Last evening's Leader's Debate was interesting. As with all my engagement with politics I watched it becauseI live in hope of a better situation for those who live with an unfairly low allocation of resources within our country, and around the world. I am not interested in party politics per se: I am interested in what party politicians will do for those who need the political process to protect their interests.
The absence of David Cameron, and by default the LibDems, was as a result, interesting. There was in Cameron's decision not to be accountable a contempt for the process of choice that democracy represents that in turn suggests an aloofness that is deeply worrying. The very essence of democracy, and the concern that I have, is the acceptance of being equal in making a claim for support and that merit must determine outcome. By refusing to take part David Cameron indicated that he did not agree with that. In itself that spoke of more than anything he might have said by being present. If a politician thinks he is above the election process he cannot truly believe in it, the outcome it will deliver, or in the responsibility to hold office in the interest of all that it represents. I am saddened that the once 'One Nation' party thinks like that, but it appears it does.
The LibDems were disenfranchised by association with the Conservatives. They made mild protest. That would appear to be their role. The world was never changed by mild protest. It is, as a result, hard to see what they can do for those in need.
So what of those who turned up? Farage for UKIP was contemptuous of the audience without knowing how they had been selected for invitation. A man who can be randomly discriminatory in that way shows his true colours: he is exceptionally unlikely to change his prejudices when in office and those prejudices, in my opinion make him unfit to hold any position of authority. Politics will always be based on bias towards certain interest groups: UKIP revealed its intention to bias itself on the basis of prejudice based on accident of birth, principally, but by no means solely, linked to where that birth occurred. This is deeply offensive and can only increase risk to those who need the state to care the most. One has to hope that this is the last general election where such prejudice will attract the level of support UKIP has at present.
And so we were left with four left of centre party leaders, three of them women. All knew Ed Miliband was the only one of them who could be prime minister. The other three made no secret of the fact that this was the outcome they sought. Miliband played within the constraints of seeking mass appeal. The austerity that this will lead to is in my opinion unnecessary and also avoidable. I have explained why governments can pursue austerity if they wish, but that this offers no guarantee of that outcome within the economy. And so it follows that if a government really want to balance the books it has to offer something much more, which is a vision of how it will by its actions stimulate the sustainable growth that will stimulate employment and so tax revenues.
I have argued that such a possibility exists. The Green New Deal could create a carbon army of people employed in every constituency in the UK to transform our energy use, build long term energy sustainability and so economic stability and reduce our dependence upon imports by creating our own energy sufficiency.
I have argued that these new jobs could pay enough to lift people out of poverty. And that the taxes they might pay would reduce or eliminate many benefit claims and contribute to the Exchequer instead.
I have argued that the resulting investment is hat is needed to get business re-engaged with sustainable investment for growth.

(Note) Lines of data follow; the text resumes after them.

(** One turn of the loop over the allowed IPs; when it does not fit, the
    attribute is cancelled as the code does at [toobig_allowedips]. *)
Definition put_allowedip (nlh : nlmsghdr) (a : wgallowedip) : nlmsghdr * bool :=
  match mnl_attr_nest_start_check nlh buflen 0 with
  | None => (nlh, false)
  | Some (nlh, allowedip_nest) =>
      let m := (nlh, true) in
      let m := try_put m (fun nlh =>
        mnl_attr_put_u16_check nlh buflen WGALLOWEDIP_A_FAMILY (aip_family a)) in
      let m := try_put m (fun nlh =>
        if aip_family a =? AF_INET
        then mnl_attr_put_check nlh buflen WGALLOWEDIP_A_IPADDR (take 4 (aip_ip a))
        else if aip_family a =? AF_INET6
        then mnl_attr_put_check nlh buflen WGALLOWEDIP_A_IPADDR (aip_ip a)
        else Some nlh) in
      let m := try_put m (fun nlh =>
        mnl_attr_put_u8_check nlh buflen WGALLOWEDIP_A_CIDR_MASK (aip_cidr a)) in
      let m := try_put m (put_if (negb (aip_flags a =? 0)) (fun nlh =>
        mnl_attr_put_u32_check nlh buflen WGALLOWEDIP_A_FLAGS (aip_flags a))) in
      let '(nlh, ok) := m in
      if (ok : bool) then (mnl_attr_nest_end nlh allowedip_nest, true)
      else (mnl_attr_nest_cancel nlh allowedip_nest, false)
  end.

(** [for (; allowedip; allowedip = allowedip->next_allowedip)]: the message and
    what is left of the list. *)
Fixpoint put_allowedips (nlh : nlmsghdr) (allowedip : list wgallowedip) : nlmsghdr * list wgallowedip :=
  match allowedip with
  | [] => (nlh, [])
  | a :: rest =>
      let '(nlh, ok) := put_allowedip nlh a in
      if (ok : bool) then put_allowedips nlh rest else (nlh, allowedip)
  end.

(** The attributes of a peer before its allowed IPs; those that only go with the
    first message about the peer are left out when [allowedip] is not [NULL]. *)
Definition put_peer_head (nlh : nlmsghdr) (p : wgpeer) (first : bool) : nlmsghdr * bool :=
  let flag (b : bool) (m : Z) := if b then m else 0 in
  let flags := Z.lor (flag (has_flag (peer_flags p) WGPEER_REMOVE_ME) WGPEER_F_REMOVE_ME)
                 (flag (first && has_flag (peer_flags p) WGPEER_REPLACE_ALLOWEDIPS)
                    WGPEER_F_REPLACE_ALLOWEDIPS) in
  let m := (nlh, true) in
  let m := try_put m (fun nlh =>
    mnl_attr_put_check nlh buflen WGPEER_A_PUBLIC_KEY (peer_public_key p)) in
  let m := try_put m (put_if (first && has_flag (peer_flags p) WGPEER_HAS_PRESHARED_KEY) (fun nlh =>
    mnl_attr_put_check nlh buflen WGPEER_A_PRESHARED_KEY (peer_preshared_key p))) in
  let m := try_put m (put_if first (fun nlh =>
    if sa_family (peer_endpoint p) =? AF_INET
    then mnl_attr_put_check nlh buflen WGPEER_A_ENDPOINT (sockaddr_in_bytes (peer_endpoint p))
    else if sa_family (peer_endpoint p) =? AF_INET6
    then mnl_attr_put_check nlh buflen WGPEER_A_ENDPOINT (sockaddr_in6_bytes (peer_endpoint p))
    else Some nlh)) in
  let m := try_put m (put_if
    (first && has_flag (peer_flags p) WGPEER_HAS_PERSISTENT_KEEPALIVE_INTERVAL) (fun nlh =>
    mnl_attr_put_u16_check nlh buflen WGPEER_A_PERSISTENT_KEEPALIVE_INTERVAL
      (peer_persistent_keepalive_interval p))) in
  try_put m (put_if (negb (flags =? 0)) (fun nlh =>
    mnl_attr_put_u32_check nlh buflen WGPEER_A_FLAGS flags)).

(** How the loop over the peers goes on after a peer: it is complete, or the
    message is sent as it is with the peer (and its allowed IPs) left to do. *)
Inductive peer_put :=
| PeerDone (nlh : nlmsghdr)
| TooBigAllowedips (nlh : nlmsghdr) (allowedip : list wgallowedip)
| TooBigPeers (nlh : nlmsghdr).

Definition put_peer (nlh : nlmsghdr) (p : wgpeer) (allowedip : list wgallowedip) : peer_put :=
  match mnl_attr_nest_start_check nlh buflen 0 with
  | None => TooBigPeers nlh
  | Some (nlh, peer_nest) =>
      let '(nlh, ok) := put_peer_head nlh p (length allowedip =? 0)%nat in
      if negb ok then TooBigPeers (mnl_attr_nest_cancel nlh peer_nest)
      else
        match peer_allowedips p with
        | [] => PeerDone (mnl_attr_nest_end nlh peer_nest)
        | first_allowedip =>
            let allowedip := if (length allowedip =? 0)%nat then first_allowedip else allowedip in
            match mnl_attr_nest_start_check nlh buflen WGPEER_A_ALLOWEDIPS with
            | None => TooBigAllowedips (mnl_attr_nest_end nlh peer_nest) allowedip
            | Some (nlh, allowedips_nest) =>
                let '(nlh, allowedip) := put_allowedips nlh allowedip in
                let nlh := mnl_attr_nest_end nlh allowedips_nest in
                match allowedip with
                | [] => PeerDone (mnl_attr_nest_end nlh peer_nest)
                | _ => TooBigAllowedips (mnl_attr_nest_end nlh peer_nest) allowedip
                end
            end
        end
  end.

(** The loop over the peers: the message, and [peer] and [allowedip] after it,
    [NULL] being the empty list. *)
Fixpoint put_peers (nlh : nlmsghdr) (peer : list wgpeer) (allowedip : list wgallowedip)
  : nlmsghdr * list wgpeer * list wgallowedip :=
  match peer with
  | [] => (nlh, [], allowedip)
  | p :: rest =>
      match put_peer nlh p allowedip with
      | PeerDone nlh => put_peers nlh rest []
      | TooBigAllowedips nlh allowedip => (nlh, peer, allowedip)
      | TooBigPeers nlh => (nlh, peer, allowedip)
      end
  end.

(** The attributes of the device itself, in the first message. *)
Definition put_device (nlh : nlmsghdr) (d : wgdevice) : nlmsghdr :=
  let opt (b : bool) f (nlh : nlmsghdr) := if b then f nlh else nlh in
  let nlh := opt (has_flag (dev_flags d) WGDEVICE_HAS_PRIVATE_KEY)
    (fun nlh => mnl_attr_put nlh WGDEVICE_A_PRIVATE_KEY (dev_private_key d)) nlh in
  let nlh := opt (has_flag (dev_flags d) WGDEVICE_HAS_LISTEN_PORT)
    (fun nlh => mnl_attr_put_u16 nlh WGDEVICE_A_LISTEN_PORT (dev_listen_port d)) nlh in
  let nlh := opt (has_flag (dev_flags d) WGDEVICE_HAS_FWMARK)
    (fun nlh => mnl_attr_put_u32 nlh WGDEVICE_A_FWMARK (dev_fwmark d)) nlh in
  opt (has_flag (dev_flags d) WGDEVICE_REPLACE_PEERS)
    (fun nlh => mnl_attr_put_u32 nlh WGDEVICE_A_FLAGS WGDEVICE_F_REPLACE_PEERS) nlh.

(** One message, from [again] to [send], after [nlh] was prepared. *)
Definition set_message (nlh : nlmsghdr) (d : wgdevice) (peer : list wgpeer) (allowedip : list wgallowedip)
  : nlmsghdr * list wgpeer * list wgallowedip :=
  let nlh := mnl_attr_put_strz nlh WGDEVICE_A_IFNAME (dev_name d) in
  let nlh := match peer with [] => put_device nlh d | _ => nlh end in
  match dev_peers d with
  | [] => (nlh, peer, allowedip)
  | first_peer =>
      let '(nlh, peers_nest) := mnl_attr_nest_start nlh WGDEVICE_A_PEERS in
      let '(nlh, peer, allowedip) :=
        put_peers nlh (match peer with [] => first_peer | _ => peer end) allowedip in
      (mnl_attr_nest_end nlh peers_nest, peer, allowedip)
  end.

Section Kernel.
Context `{NK : NlKernel K}.

(** The loop of [kernel_set_device]: each message is sent and acknowledged
    before the next one is built. *)
Fixpoint set_loop (fuel : nat) (k : K) (nlg : mnlg_socket) (d : wgdevice)
  (peer : list wgpeer) (allowedip : list wgallowedip) : outcome (Z * K) :=
  match fuel with
  | O => NoFuel
  | S fuel' =>
      let seq := u32 (nl_time k) in
      let nlh := mnlg_msg_prepare k nlg WG_CMD_SET_DEVICE (Z.lor NLM_F_REQUEST NLM_F_ACK) in
      let '(nlh, peer, allowedip) := set_message nlh d peer allowedip in
      let '(err, k) := nl_sendto k (nlmsg_bytes nlh) in
      if negb (err =? 0) then Ret (- err, k)
      else
        '(r, _, errno, k) ← mnlg_socket_recv_run (D := unit) fuel k seq (nlg_portid nlg) None tt 0;
        if r <? 0 then Ret (if negb (errno =? 0) then - errno else - EINVAL, k)
        else match peer with
             | [] => Ret (0, k)
             | _ => set_loop fuel' k nlg d peer allowedip
             end
  end.

Definition kernel_set_device (fuel : nat) (k : K) (d : wgdevice) : outcome (Z * K) :=
  '(r, k) ← mnlg_socket_open fuel k WG_GENL_NAME WG_GENL_VERSION;
  match r with
  | inl errno => Ret (- errno, k)
  | inr nlg => set_loop fuel k nlg d [] []
  end.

And that could be the basis for new exports, which are as vital as the import substitution that the Green New Deal would deliver if we are to rebalance our trade deficit.
And I have also suggested that this can be financed by what I call green quantitative easing, but which could as easily be called infrastructure QE. This is printing money that the economy needs to provide liquidity and using it to pay for this vital investment activity. We did it to the tune of £375 billion to save the finance sector and we got zero per cent inflation in return. We could do it again and would at worst get two per cent as a result, but with a yield in terms of jobs, hopes, security and prosperity that would make the risk more than worthwhile.
I know some of those leaders on the stage last night know this, but that as yet Labour is not convinced. Of course there are risks to the UK from relying on nationalists parties. But the UK will not survive if it fails economically. The UK will only survive if it delivers what many people, indeed most people who earn the modest incomes on which most people must live, want, which is the freedom from fear that the current political process delivers to them.
As three party leaders made clear last night, it is their aim to argue for the interests of those people. And it is their aim to ensure that Labour delivers for them if Ed Miliband is in office.
If you believe, as I do, that the purpose of being in government is to change the fortunes of those you govern for the better then what Leanne Wood, Natalie Bennet and Nicola Sturgeon had to say last night was encouraging. They were three woman (and I think that no coincidence) saying that it is possible to have a radical government in this country that disrupts the status quo by delivering an essential bias towards those most in need of support in this country with the goal of creating long term viability for us all.
This election does then offer people the real chance to vote for radical change that this country needs if the bias towards those in need that it so desperately requires is to be delivered.
I am not suggesting who to vote for. As is clear: there are options available. I am not actually saying how my vote will be cast. I am saying voting can make a difference to those in whose interests I campaign. And that makes this election very important.